[PROBLEM DETAILS] In this exercise, reproduce all the entries that follow exactly.

---*---

(** The runtime drops the task of connection [k]. *)
Definition own_drop (k : nat) (i : input S M Ew Er) : bool :=
  match i with I_Drop k' P_Task => bool_decide (k' = k) | _ => false end.

(** How often the task of connection [k] runs in a list of inputs. *)
Fixpoint turns (k : nat) (inputs : list (input S M Ew Er)) : nat :=
  match inputs with
  | [] => 0
  | i :: inputs => Nat.b2n (own_turn k i) + turns k inputs
  end.

(** What one step of the system does to a connection: nothing, while others change
    the shared state; a step of its own task; a call of its user; a step or an
    abort of its writer or reader; or its task is dropped with the runtime.  The
    two flags tell whether the input is a turn of the task, and a drop of it. *)
Inductive conn_change (cx : Waker) cs cs' : bool -> bool -> Local -> Local -> Prop :=
| cc_other d l : cs_step cs cs' -> conn_change cx cs cs' false d l l
| cc_own start ret l l' ev :
    conn_task_step cx start ret cs l = Ret (cs', l', ev) -> conn_change cx cs cs' true false l l'
| cc_user u l l' : conn_user u cs l = Ret (cs', l') -> conn_change cx cs cs' false false l l'
| cc_writer f l : task_map (E := Ew) f -> cs' = cs ->
    conn_change cx cs cs' false false l (set_handles l (jh_map f <$> l_writer l) (l_reader l))
| cc_reader f l : task_map (E := Er) f -> cs' = cs ->
    conn_change cx cs cs' false false l (set_handles l (l_writer l) (jh_map f <$> l_reader l))
| cc_drop l l' : cs_step cs cs' -> drop_conn_task cs l = (cs', l') ->
    conn_change cx cs cs' false true l l'.

(** A connection that was started, or can be, and has to end: nobody can start
    it any more; its loop has to stop; or it has left its loop. *)
Definition going_down cs l : Prop :=
  match l_task l with
  | CT_Callback => o_tx (os_view (l_conf l)) = false /\ o_value (os_view (l_conf l)) = None
  | _ => ending (Ok tt) cs l
  end.

(** The task of the connection is done, or was dropped; its reader and its writer
    have ended or were told to. *)
Definition wound_up l : Prop :=
  (l_task l = CT_Done \/ l_task l = CT_Dropped) /\
  (forall h, l_writer l = Some h -> tk_stopping (jh_task h) = true) /\
  (forall h, l_reader l = Some h -> tk_stopping (jh_task h) = true).
(** The connections that [close] is meant for: registered, or not started yet. *)
Definition closable l (c : Conn) : Prop :=
  (exists stop ws rs, l_task l = CT_Join stop ws rs) \/
  Conn.consumed c = false /\ (l_task l = CT_Callback \/ l_task l = CT_WaitStart).

End defs.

---*---

[REPLY TO THE TASK]
(** The runtime drops the task of connection [k]. *)
Definition own_drop (k : nat) (i : input S M Ew Er) : bool :=
  match i with I_Drop k' P_Task => bool_decide (k' = k) | _ => false end.

(** How often the task of connection [k] runs in a list of inputs. *)
Fixpoint turns (k : nat) (inputs : list (input S M Ew Er)) : nat :=
  match inputs with
  | [] => 0
  | i :: inputs => Nat.b2n (own_turn k i) + turns k inputs
  end.

(** What one step of the system does to a connection: nothing, while others change
    the shared state; a step of its own task; a call of its user; a step or an
    abort of its writer or reader; or its task is dropped with the runtime.  The
    two flags tell whether the input is a turn of the task, and a drop of it. *)
Inductive conn_change (cx : Waker) cs cs' : bool -> bool -> Local -> Local -> Prop :=
| cc_other d l : cs_step cs cs' -> conn_change cx cs cs' false d l l
| cc_own start ret l l' ev :
    conn_task_step cx start ret cs l = Ret (cs', l', ev) -> conn_change cx cs cs' true false l l'
| cc_user u l l' : conn_user u cs l = Ret (cs', l') -> conn_change cx cs cs' false false l l'
| cc_writer f l : task_map (E := Ew) f -> cs' = cs ->
    conn_change cx cs cs' false false l (set_handles l (jh_map f <$> l_writer l) (l_reader l))
| cc_reader f l : task_map (E := Er) f -> cs' = cs ->
    conn_change cx cs cs' false false l (set_handles l (l_writer l) (jh_map f <$> l_reader l))
| cc_drop l l' : cs_step cs cs' -> drop_conn_task cs l = (cs', l') ->
    conn_change cx cs cs' false true l l'.

(** A connection that was started, or can be, and has to end: nobody can start
    it any more; its loop has to stop; or it has left its loop. *)
Definition going_down cs l : Prop :=
  match l_task l with
  | CT_Callback => o_tx (os_view (l_conf l)) = false /\ o_value (os_view (l_conf l)) = None
  | _ => ending (Ok tt) cs l
  end.

(** The task of the connection is done, or was dropped; its reader and its writer
    have ended or were told to. *)
Definition wound_up l : Prop :=
  (l_task l = CT_Done \/ l_task l = CT_Dropped) /\
  (forall h, l_writer l = Some h -> tk_stopping (jh_task h) = true) /\
  (forall h, l_reader l = Some h -> tk_stopping (jh_task h) = true).
(** The connections that [close] is meant for: registered, or not started yet. *)
Definition closable l (c : Conn) : Prop :=
  (exists stop ws rs, l_task l = CT_Join stop ws rs) \/
  Conn.consumed c = false /\ (l_task l = CT_Callback \/ l_task l = CT_WaitStart).

End defs.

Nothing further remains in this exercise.